Avec une valorisation bien supérieure du groupe helvète SGS de 17,6 milliards d’euros par rapport aux 13,8 milliards de son concurrent français Bureau Veritas, sans même parler de l’écart de chiffre d’affaires (7 milliards d’euros d’un côté, 5,9 de l’autre), il serait logique d’un point de vue boursier que SGS lance une OPA sur Bureau Veritas et que le groupe coté sur Euronext abandonne ainsi son contrôle. Un coup dur pour la bourse de Paris, mais aussi pour le capitalisme tricolore dans son entier, qui risquerait de perdre la direction de l’un de ses fleurons des services aux entreprises. Wendel, qui détient 26,5 % de Bureau Veritas, verrait sa participation clairement diluée. Reste à savoir quel sera le rôle de Bpifrance qui, avec 4 % du capital, n’a guère son mot à dire, même si Nicolas Dufourcq est très vigilant sur ce plan.

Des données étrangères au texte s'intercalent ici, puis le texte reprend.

(** ** A new page *)
(** [while( num_pages > 8 && (size<<1) / block <= GC_PAGE_SIZE )]: larger pages when there are many. *)
Definition grow_page (num_pages block size : Z) : option Z :=
  loop (fun '(n, size) =>
      if n >? 8 then
        twice ← int_of (Z.shiftl size 1);
        if Z.quot twice block <=? GC_PAGE_SIZE then Some (inl (Z.quot n 3, twice)) else Some (inr size)
      else Some (inr size)) (S (Z.to_nat num_pages)) (num_pages, size).
(** The exponent of a power of two, else 0. *)
Definition exact_log2 (block : Z) : option Z :=
  bits ← loop (fun b => if block >? u32 (Z.shiftl 1 b) then Some (inl (b + 1)) else Some (inr b)) 33 0;
  Some (if block =? u32 (Z.shiftl 1 bits) then bits else 0).
Definition freelist_bits (max_blocks : Z) : option Z :=
  loop (fun b => if (b <? 8) && (Z.shiftl 1 b <? Z.shiftr max_blocks 3) then Some (inl (b + 1)) else Some (inr b)) 8 1.
(** The size table: its end, when it is inside the page. *)
Definition sizes_end (varsize : bool) (max_blocks : Z) : Z :=
  if varsize then if max_blocks <=? SIZES_PADDING then 0 else max_blocks + Z.land (- max_blocks) 63 else 0.
Definition align_block (start_pos block : Z) : Z :=
  let m := Z.rem start_pos block in if negb (m =? 0) then start_pos + (block - m) else start_pos.
(** [gc_alloc_page] gives memory of the size asked for, at [new_base size], and, while the
    incremental collector is active, a clear bitmap; [num_pages] is the number of pages of the
    list. *)
Definition gc_allocator_new_page (num_pages : Z) (new_base : Z -> Z) (incremental : bool) (block size : Z) (varsize : bool) : outcome gc_pheader :=
  size ← ub (if block <? 256 then grow_page num_pages block size else Some size);
  let max_blocks := Z.quot size block in
  if max_blocks >? GC_PAGE_SIZE then Raise "Too many blocks for this page"%string else
  let bmp := if incremental then Some (replicate (Z.to_nat (Z.shiftr (max_blocks + 7) 3 * 2)) 0) else None in
  bits ← ub (exact_log2 block);
  let start_pos := align_block (sizes_end varsize max_blocks) block in
  let first := wrapN 16 (Z.quot start_pos block) in
  fl_bits ← ub (freelist_bits max_blocks);
  fl ← ub (freelist_append (alloc_freelist fl_bits) first (max_blocks - first));
  Done (Page (new_base size) size bmp block bits max_blocks first fl
    (if varsize then Some (replicate (Z.to_nat max_blocks) 0) else None) false).

(** ** Rebuilding the runs from the marks *)
(** [cur_pos && cur_pos->pos + cur_pos->count == bid]; [cur_pos] is the index of a run. *)
Definition ends_at (fl : gc_freelist) (cur_pos : option Z) (bid : Z) : option bool :=
  match cur_pos with None => Some false | Some i => r ← aget (data fl) i; Some (run_end r =? bid) end.
(** The blocks from [bid] on go to the last run, or to a new one. *)
Definition add_run (fl : gc_freelist) (cur_pos : option Z) (bid pos n : Z) : option (gc_freelist * option Z) :=
  join ← ends_at fl cur_pos bid;
  if (join : bool) then
    i ← cur_pos; r ← aget (data fl) i; d ← aset (data fl) i (r.1, u32 (r.2 + n));
    Some (Fl (current fl) (count fl) (size_bits fl) d, cur_pos)
  else
    fl ← freelist_append fl pos n; Some (fl, Some (count fl - 1)).
(** [reuse_index < old_fl.count ? GET_FL(&old_fl,reuse_index++) : NULL] *)
Definition next_reuse (old : gc_freelist) (i : Z) : option (option gc_fl * Z) :=
  if i <? count old then r ← aget (data old) i; Some (Some r, i + 1) else Some (None, i).
Definition flush_step (last : Z) (old : gc_freelist) (bmp : list Z)
    (st : Z * gc_freelist * option Z * option gc_fl * Z * option (list Z)) :
    option ((Z * gc_freelist * option Z * option gc_fl * Z * option (list Z)) + (gc_freelist * option (list Z))) :=
  let '(bid, fl, cur_pos, reuse, reuse_index, sz) := st in
  if bid <? last then
    let next_bid := match reuse with Some r => r.1 | None => -1 end in
    if bid =? next_bid then
      r ← reuse;
      '(fl, cur_pos) ← add_run fl cur_pos bid r.1 r.2;
      '(reuse, reuse_index) ← next_reuse old reuse_index;
      i ← cur_pos; c ← aget (data fl) i;
      Some (inl (run_end c, fl, cur_pos, reuse, reuse_index, sz))
    else
      n ← (match sz with Some s => n ← aget s bid; Some (if n =? 0 then 1 else n) | None => Some 1 end);
      marked ← bmp_test bmp bid;
      if (marked : bool) then Some (inl (bid + n, fl, cur_pos, reuse, reuse_index, sz))
      else
        sz ← (match sz with Some s => s ← aset s bid 0; Some (Some s) | None => Some None end);
        '(fl, cur_pos) ← add_run fl cur_pos bid bid n;
        Some (inl (bid + n, fl, cur_pos, reuse, reuse_index, sz))
  else Some (inr (fl, sz)).
Definition flush_free_list (ph : gc_pheader) : option gc_pheader :=
  let old := free ph in
  b ← bmp ph;
  '(reuse, reuse_index) ← next_reuse old (current old);
  r ← loop (flush_step (max_blocks ph) old b) (S (Z.to_nat (max_blocks ph - first_block ph) + Z.to_nat (count old)))
        (first_block ph, alloc_freelist (size_bits old), None, reuse, reuse_index, sizes ph);
  let '(fl, sz) := r in
  Some (Page (base ph) (page_size ph) (bmp ph) (block_size ph) (block_bits ph) (max_blocks ph) (first_block ph) fl sz false).
Definition flush_if_needed (ph : gc_pheader) : option gc_pheader := if need_flush ph then flush_free_list ph else Some ph.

Seul le gouvernement, par la voix de Marc Ferracci ou d’Éric Lombard, peut réellement s’y opposer.
L’affaire est jugée d’importance par François Bayrou car, outre le lieu du siège social qui pourrait passer de Paris à Genève, c’est de la crédibilité et de la capacité du capitalisme tricolore à défendre ses plus beaux fleurons que symboliserait une telle mise sous tutelle. Sans parler de la bourse parisienne qui, avec le départ de Bureau Veritas, valeur qui venait tout juste d’intégrer le CAC 40, perdrait une nouvelle belle valeur de poids. Sans parler du social avec un effectif mondial de 81 500 salariés, dont 8 500 rien que dans l’Hexagone. L’enjeu est donc plus important que ne le dit notre presse financière et économique, obnubilée par les seuls aspects boursiers.
En comparaison, les médias italiens, Il Messagero en tête, ne se font pas prier de leur côté pour s’inquiéter du projet en cours de rapprochement entre Natixis et Generali pour marier leurs gestions d’actifs et créer la deuxième plateforme européenne. Savoir défendre notre patrimoine économique et financier est devenu essentiel, comme le rappelle souvent et à juste titre un certain Arnaud Montebourg.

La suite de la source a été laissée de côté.